Exercise directions: Starting at the line that holds "e => Refusal e" and stopping at the line that holds "(mkDisk data (list_to_map", restate the records below word for word, with both of those lines included.

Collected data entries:
-- Opening Marker --
(* ===== verification/GraphCommit.v ===== *)
(** Committing graph commands (internal/store/graph_ops.go,
    graph_ops_batch.go): one request's changes on the graph, a batch of
    requests written once, and the queue whose first waiting caller leads. *)

From S2P Require Import Prelude GoStr GoFloat GoTime Dsl Graph NodeTypes Workflow Roles State Readiness Cycles Validate Permission NodeFile GraphOps GraphStore.
From Stdlib Require Import Ascii.
Open Scope Z_scope.

Definition maxGraphOps : nat := Z.to_nat 2000.
Definition maxGraphOpsBatch : nat := 64.

(** The answers a caller can get instead of a new revision. *)
Inductive CallError :=
  | OpRefused (e : OpError)
  | GraphRefused (e : StorageError)
  | NoOperations
  | TooManyOps
  | LoadFailed
  | MarshalFailed
  | SyncFailed (node : string)
  | WriteFailed
  | Abandoned.

(** One ApplyGraphOps call: who asks, and for what. *)
Record Call := mkCall { call_actor : Actor; call_ops : list GraphOp }.

(** The call's answer: the revision the commit wrote and the node files it
    rewrote for this call, or the error. *)
Inductive Answer :=
  | Committed (rev : string) (synced : list string)
  | Refusal (e : CallError).

(** ** One call *)

Section OneCall.
Context `{Unicode}.

(** createdByActorRunLocked; [sidecar] is the file of nodes by the run that
    created them. *)
Definition createdByActorRun (sidecar : gmap string string) (actor : Actor) (id : string) : bool :=
  if negb (HasRole actor) || String.eqb (a_RunID actor) EmptyString then false
  else String.eqb (default EmptyString (sidecar !! id)) (a_RunID actor).

Definition ensure_ui (g : Graph) : Graph :=
  match UI g with None => with_ui g (Some empty_ui) | Some _ => g end.

(** applyGraphOpsLocked: the graph a call leaves and the nodes it touched. *)
Definition applyGraphOpsLocked (sidecar : gmap string string) (g : Graph) (call : Call)
    : outcome CallError (Graph * gset string) :=
  match apply_ops (call_actor call) (createdByActorRun sidecar (call_actor call)) (ensure_ui g) (call_ops call) ∅ with
  | Ok (g', touched) =>
      match ValidateGraphForStorage (NormalizeLogicGates (Some g')) with
      | Ok g'' => Ok (g'', touched)
      | Fail e => Fail (GraphRefused e)
      | Panic => Panic
      | OutOfFuel => OutOfFuel
      end
  | Fail e => Fail (OpRefused e)
  | Panic => Panic
  | OutOfFuel => OutOfFuel
  end.

(** ApplyGraphOpsSynced's own checks, before a call is queued. *)
Definition admit_call (call : Call) : option CallError :=
  if negb (nonempty (call_ops call)) then Some NoOperations
  else if (maxGraphOps <? length (call_ops call))%nat then Some TooManyOps
  else None.

(** ** A batch *)

(** What the loop over the batch has so far: the graph, the verdicts of the
    calls it went through, and whether a call panicked. *)
Record Progress := mkProgress {
  pr_graph : Graph;
  pr_verdicts : list (CallError + gset string);
  pr_panicked : bool;
}.

Definition verdict_of (out : outcome CallError (Graph * gset string)) : option (CallError + Graph * gset string) :=
  match out with
  | Ok r => Some (inr r)
  | Fail e => Some (inl e)
  | Panic | OutOfFuel => None
  end.

(** Each call works on a copy of the graph as the calls before it left it, so a
    refused one takes none of its changes along. *)
Fixpoint apply_calls (sidecar : gmap string string) (g : Graph) (calls : list Call) : Progress :=
  match calls with
  | [] => mkProgress g [] false
  | call :: calls' =>
      match verdict_of (applyGraphOpsLocked sidecar g call) with
      | None => mkProgress g [] true
      | Some (inl e) =>
          let p := apply_calls sidecar g calls' in
          mkProgress (pr_graph p) (inl e :: pr_verdicts p) (pr_panicked p)
      | Some (inr (g', touched)) =>
          let p := apply_calls sidecar g' calls' in
          mkProgress (pr_graph p) (inr touched :: pr_verdicts p) (pr_panicked p)
      end
  end.
End OneCall.

(** The project directory: graph.yaml and the node documents. *)
Record Disk := mkDisk { d_graph : string; d_files : gmap string string }.

Section Batch.
Context `{Unicode}.
(** The codecs of graph.yaml and of frontmatters, and the hash; the run
    sidecar. *)
Variable readGraph : string → option Graph.
Variable marshalGraph : Graph → option string.
Variable decode : string → option Meta.
Variable encode : Meta → option string.
Variable Rev : string → string.
Variable sidecar : gmap string string.

(** prepareNodeFileUpdate for one node: the new document when it changes. *)
Definition prepareNodeFileUpdate (files : gmap string string) (n : Node) : outcome CallError (option string) :=
  match sync_document decode encode n (files !! n_ID n) with
  | Ok out => if bool_decide (files !! n_ID n = Some out) then Ok None else Ok (Some out)
  | Fail _ => Fail (SyncFailed (n_ID n))
  | Panic => Panic
  | OutOfFuel => OutOfFuel
  end.

(** The touched nodes in order of their ids, those still in the graph. *)
Fixpoint sync_nodes (g : Graph) (files : gmap string string) (ids : list string) : outcome CallError (list (string * string)) :=
  match ids with
  | [] => Ok []
  | id :: ids' =>
      match NodeByID g id with
      | None => sync_nodes g files ids'
      | Some n =>
          update ← prepareNodeFileUpdate files n;
          rest ← sync_nodes g files ids';
          Ok (match update with Some out => (n_ID n, out) :: rest | None => rest end)
      end
  end.

Definition touched_of (v : CallError + gset string) : gset string :=
  match v with inl _ => ∅ | inr touched => touched end.

Definition sorted_ids (s : gset string) : list string := merge_sort String.le (elements s).

Definition accepted (v : CallError + gset string) : bool := match v with inr _ => true | inl _ => false end.

(** The answers when the commit of the accepted calls failed. *)
Definition failed (e : CallError) (v : CallError + gset string) : Answer :=
  match v with inl e' => Refusal e' | inr _ => Refusal e end.

Definition answered (rev : string) (synced : gset string) (v : CallError + gset string) : Answer :=
  match v with
  | inl e => Refusal e
  | inr touched => Committed rev (sorted_ids (touched ∩ synced))
  end.

(** applyGraphOpsBatchLocked with the deferred answers of commitGraphOpsBatch:
    [fault] says whether the write of the files fails, which leaves the disk
    as it was. *)
Definition applyGraphOpsBatchLocked (disk : Disk) (batch : list Call) (fault : bool) : Disk * list Answer :=
  match readGraph (d_graph disk) with
  | None => (disk, (λ _, Refusal LoadFailed) <$> batch)
  | Some g =>
      let p := apply_calls sidecar g batch in
      if pr_panicked p then
        (disk, (failed Abandoned <$> pr_verdicts p)
               ++ replicate (length batch - length (pr_verdicts p)) (Refusal Abandoned))
      else if negb (existsb accepted (pr_verdicts p)) then (disk, failed Abandoned <$> pr_verdicts p)
      else
        let undone e := (disk, failed e <$> pr_verdicts p) in
        match marshalGraph (pr_graph p) with
        | None => undone MarshalFailed
        | Some data =>
            let ids := sorted_ids (⋃ (touched_of <$> pr_verdicts p)) in
            match sync_nodes (pr_graph p) (d_files disk) ids with
            | Ok updates =>
                if fault then undone WriteFailed
                else
                  (mkDisk data (list_to_map updates ∪ d_files disk),
                   answered (Rev data) (list_to_set updates.*1) <$> pr_verdicts p)
            | Fail e => undone e
            | _ => undone Abandoned
            end
        end
  end.
End Batch.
-- Closing Marker --
Result:
  | inl e => Refusal e
  | inr touched => Committed rev (sorted_ids (touched ∩ synced))
  end.

(** applyGraphOpsBatchLocked with the deferred answers of commitGraphOpsBatch:
    [fault] says whether the write of the files fails, which leaves the disk
    as it was. *)
Definition applyGraphOpsBatchLocked (disk : Disk) (batch : list Call) (fault : bool) : Disk * list Answer :=
  match readGraph (d_graph disk) with
  | None => (disk, (λ _, Refusal LoadFailed) <$> batch)
  | Some g =>
      let p := apply_calls sidecar g batch in
      if pr_panicked p then
        (disk, (failed Abandoned <$> pr_verdicts p)
               ++ replicate (length batch - length (pr_verdicts p)) (Refusal Abandoned))
      else if negb (existsb accepted (pr_verdicts p)) then (disk, failed Abandoned <$> pr_verdicts p)
      else
        let undone e := (disk, failed e <$> pr_verdicts p) in
        match marshalGraph (pr_graph p) with
        | None => undone MarshalFailed
        | Some data =>
            let ids := sorted_ids (⋃ (touched_of <$> pr_verdicts p)) in
            match sync_nodes (pr_graph p) (d_files disk) ids with
            | Ok updates =>
                if fault then undone WriteFailed
                else
                  (mkDisk data (list_to_map updates ∪ d_files disk),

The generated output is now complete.